> _Task to carry out_: Scan the material below for lines with the word "forIn" and report how many there are, with nothing added.

> _Material for this exercise_:
(** ** The countdown *)

(** C10. [showQACountdown] sets the countdown of its room and keeps the
    messages of the room, starting from none when the room had no entry;
    the entries and the cached views of all other rooms stay as they are. *)
Theorem showQACountdown_frame `{Collaborators} (roomId : string) (t : Z) (w : World) :
  lock w = None ->
  ∃ w', run (showQACountdown roomId t) w = (Returned, w')
    ∧ byRoom (engine w') !! roomId
      = Some {| qaStartTime := Some t;
                messages := match byRoom (engine w) !! roomId with
                            | Some scoreboard => messages scoreboard
                            | None => []
                            end |}
    ∧ (∀ other, other ≠ roomId ->
         byRoom (engine w') !! other = byRoom (engine w) !! other
         ∧ byRoomCached (engine w') !! other = byRoomCached (engine w) !! other)
    ∧ domain (engine w') = domain (engine w).
Proof.
  intros Hlock.
  destruct (run_showQACountdown roomId t w Hlock) as (w' & Hrun & He & _).
  exists w'. split; [done|]. rewrite He.
  rewrite recalculated_byRoom, recalculated_domain.
  split; [|split].
  - unfold setQaStartTime. simpl. rewrite lookup_alter_eq, ensureRoom_lookup.
    by destruct (byRoom (engine w) !! roomId).
  - intros other Hne. split.
    + unfold setQaStartTime. simpl.
      rewrite lookup_alter_ne by done. by apply ensureRoom_lookup_ne.
    + erewrite recalculated_view.
      2:{ unfold setQaStartTime. simpl.
          by rewrite lookup_alter_eq, ensureRoom_lookup. }
      rewrite lookup_insert_ne by done.
      unfold ensureRoom. by destruct (byRoom (engine w) !! roomId).
  - unfold ensureRoom. by destruct (byRoom (engine w) !! roomId).
Qed.

Lemma showQACountdown_frame_witness :
  ∃ w', run (@showQACountdown demo "!annex:example.org" 1700000000000)
          (idle demoEngine ∅) = (Returned, w')
    ∧ byRoom (engine w') !! "!annex:example.org"
      = Some {| qaStartTime := Some 1700000000000; messages := [] |}
    ∧ (∀ other, other ≠ "!annex:example.org" ->
         byRoom (engine w') !! other = byRoom demoEngine !! other
         ∧ byRoomCached (engine w') !! other = byRoomCached demoEngine !! other)
    ∧ domain (engine w') = domain demoEngine.
Proof.
  apply (@showQACountdown_frame demo "!annex:example.org" 1700000000000
           (idle demoEngine ∅)).
  reflexivity.
Defined.

(** ** Loading *)

Section Loading.
Context `{Collaborators}.

Lemma loadRoom_domain sb e : domain (loadRoom sb e) = domain sb.
Proof. destruct e. by rewrite loadRoom_eq. Qed.

Lemma foldl_loadRoom_domain l sb : domain (foldl loadRoom sb l) = domain sb.
Proof.
  revert sb. induction l as [|e l IH]; intros sb; simpl; [done|].
  by rewrite IH, loadRoom_domain.
Qed.

Lemma loadRoom_view_current sb roomId scoreboard :
  view_current (loadRoom sb (roomId, scoreboard)) roomId.
Proof.
  exists scoreboard. unfold getScoreboard. rewrite loadRoom_eq. simpl.
  by rewrite !lookup_insert_eq.
Qed.

Lemma loadRoom_view_current_other sb e roomId :
  view_current sb roomId -> view_current (loadRoom sb e) roomId.
Proof.
  destruct e as [k scoreboard]. intros (old & Hroom & Hview).
  destruct (decide (k = roomId)) as [->|Hne]; [apply loadRoom_view_current|].
  exists old. unfold getScoreboard in *. rewrite loadRoom_eq. simpl.
  by rewrite !lookup_insert_ne.
Qed.

Lemma foldl_loadRoom_keeps l sb roomId :
  view_current sb roomId -> view_current (foldl loadRoom sb l) roomId.
Proof.
  revert sb. induction l as [|e l IH]; intros sb Hv; simpl; [done|].
  by apply IH, loadRoom_view_current_other.
Qed.

Lemma foldl_loadRoom_view_current l sb roomId :
  roomId ∈ l.*1 -> view_current (foldl loadRoom sb l) roomId.
Proof.
  revert sb. induction l as [|[k scoreboard] l IH]; intros sb Hin; simpl in *.
  - by apply elem_of_nil in Hin.
  - apply elem_of_cons in Hin as [->|Hin]; [|by apply IH].
    apply foldl_loadRoom_keeps, loadRoom_view_current.
Qed.

Lemma typedPrefix_all entries :
  Forall (λ e, is_Some (decodeRoom (snd e))) entries ->
  loadOutcome entries = Returned ∧ (typedPrefix entries).*1 = entries.*1.
Proof.
  induction 1 as [|[k v] entries [scoreboard Hdec] _ [IHo IHk]]; simpl in *; [done|].
  rewrite Hdec. simpl. split; [done|]. by f_equal.
Qed.

Lemma typedPrefix_elem entries roomId scoreboard :
  (roomId, scoreboard) ∈ typedPrefix entries ->
  ∃ v, (roomId, v) ∈ entries ∧ decodeRoom v = Some scoreboard.
Proof.
  induction entries as [|[k v] entries IH]; simpl; [by intros ?%elem_of_nil|].
  destruct (decodeRoom v) as [decoded|] eqn:Hdec; [|by intros ?%elem_of_nil].
  intros [[= -> ->]|Hin]%elem_of_cons.
  - exists v. split; [left|done].
  - destruct (IH Hin) as (v' & ? & ?). exists v'. split; [by right|done].
Qed.
End Loading.

(** C5, as stated, fails on a snapshot of the current version whose shape
    is not the expected one: here the only room has no [messages], and
    [load] is rejected with the [TypeError] of [calculateRoom]. *)
Lemma load_malformed_counterexample :
  JSON_parse (Document malformedSnapshot) = Some malformedSnapshot
  ∧ get malformedSnapshot "version" = VNum JSON_FORMAT_VERSION
  ∧ fst (run (@load demo)
           (idle (freshEngine (Some "example.org"))
              {[@path demo := Document malformedSnapshot]}))
    = Threw TypeError.
Proof. by vm_compute. Qed.

(** C5, amended. With no snapshot file [load] returns and changes nothing.
    When the file cannot be read, is not JSON, or is a document other than
    [null] whose version is not the current one, [load] logs a warning,
    returns and leaves the tables as they are. When the document has the
    current version and every value under [rooms] has the shape of a room,
    [load] returns, and every room of the document has an entry whose
    cached view is the ranking of that entry. *)
Theorem load_tolerant `{Collaborators} (w : World) :
  lock w = None ->
  ∃ o w', run load w = (o, w') ∧ lock w' = None ∧ disk w' = disk w
    ∧ (disk w !! path = None ->
       o = Returned ∧ engine w' = engine w ∧ warnings w' = warnings w)
    ∧ (disk w !! path = Some Unreadable ->
       o = Returned ∧ engine w' = engine w
       ∧ warnings w' = warnings w ++ [WarnCannotLoad])
    ∧ (∀ c, disk w !! path = Some c -> c ≠ Unreadable -> JSON_parse c = None ->
       o = Returned ∧ engine w' = engine w
       ∧ warnings w' = warnings w ++ [WarnInvalidJSON])
    ∧ (∀ json, disk w !! path = Some (Document json) -> nullish json = false ->
       get json "version" ≠ VNum JSON_FORMAT_VERSION ->
       o = Returned ∧ engine w' = engine w
       ∧ warnings w' = warnings w ++ [WarnVersion (get json "version")])
    ∧ (∀ json, disk w !! path = Some (Document json) ->
       get json "version" = VNum JSON_FORMAT_VERSION ->
       Forall (λ e, is_Some (decodeRoom (snd e))) (forIn (get json "rooms")) ->
       o = Returned ∧ warnings w' = warnings w
       ∧ ∀ roomId, roomId ∈ (forIn (get json "rooms")).*1 ->
           view_current (engine w') roomId).
Proof.
  intros Hlock. destruct (run_load w Hlock) as (o & w' & Hrun & ? & ? & Hcases).
  exists o, w'. split; [done|]. split; [done|]. split; [done|].
  unfold readFile in Hcases.
  split; [|split; [|split; [|split]]].
  - intros Hfile. by rewrite Hfile in Hcases.
  - intros Hfile. by rewrite Hfile in Hcases.
  - intros c Hfile Hc Hparse. rewrite Hfile in Hcases.
    destruct c; try done; by rewrite Hparse in Hcases.
  - intros json Hfile Hnull Hversion. rewrite Hfile in Hcases. simpl in Hcases.
    rewrite Hnull in Hcases.
    destruct (get json "version") as [| | |n| | |]; try done.
    by destruct n as [|[p|p|]|p].
  - intros json Hfile Hversion Hshape. rewrite Hfile in Hcases. simpl in Hcases.
    assert (nullish json = false) as Hnull by by destruct json.
    rewrite Hnull, Hversion in Hcases. simpl in Hcases.
    destruct Hcases as (-> & He & ?).
    destruct (typedPrefix_all _ Hshape) as [Ho Hkeys].
    split; [done|]. split; [done|].
    intros roomId Hin. rewrite He, (loaded_typed _ _ Hshape).
    apply foldl_loadRoom_view_current.
    by rewrite Hkeys.
Qed.

Lemma load_tolerant_witness :
  ∃ o w', run (@load demo)
            (idle (freshEngine (Some "example.org"))
               {[@path demo := Document (snapshot demoEngine)]}) = (o, w')
    ∧ o = Returned ∧ warnings w' = [] ∧ @view_current demo (engine w') hall.
Proof.
  destruct (@load_tolerant demo
              (idle (freshEngine (Some "example.org"))
                 {[@path demo := Document (snapshot demoEngine)]}) eq_refl)
    as (o & w' & Hrun & _ & _ & _ & _ & _ & _ & Hloaded).
  destruct (Hloaded (snapshot demoEngine)) as (Ho & Hw & Hviews).
  - by vm_compute.
  - by vm_compute.
  - vm_compute. repeat constructor. eexists. reflexivity.
  - exists o, w'. split; [exact Hrun|]. split; [exact Ho|]. split; [exact Hw|].
    apply Hviews. vm_compute. left.
Defined.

> _Finished exercise_: 2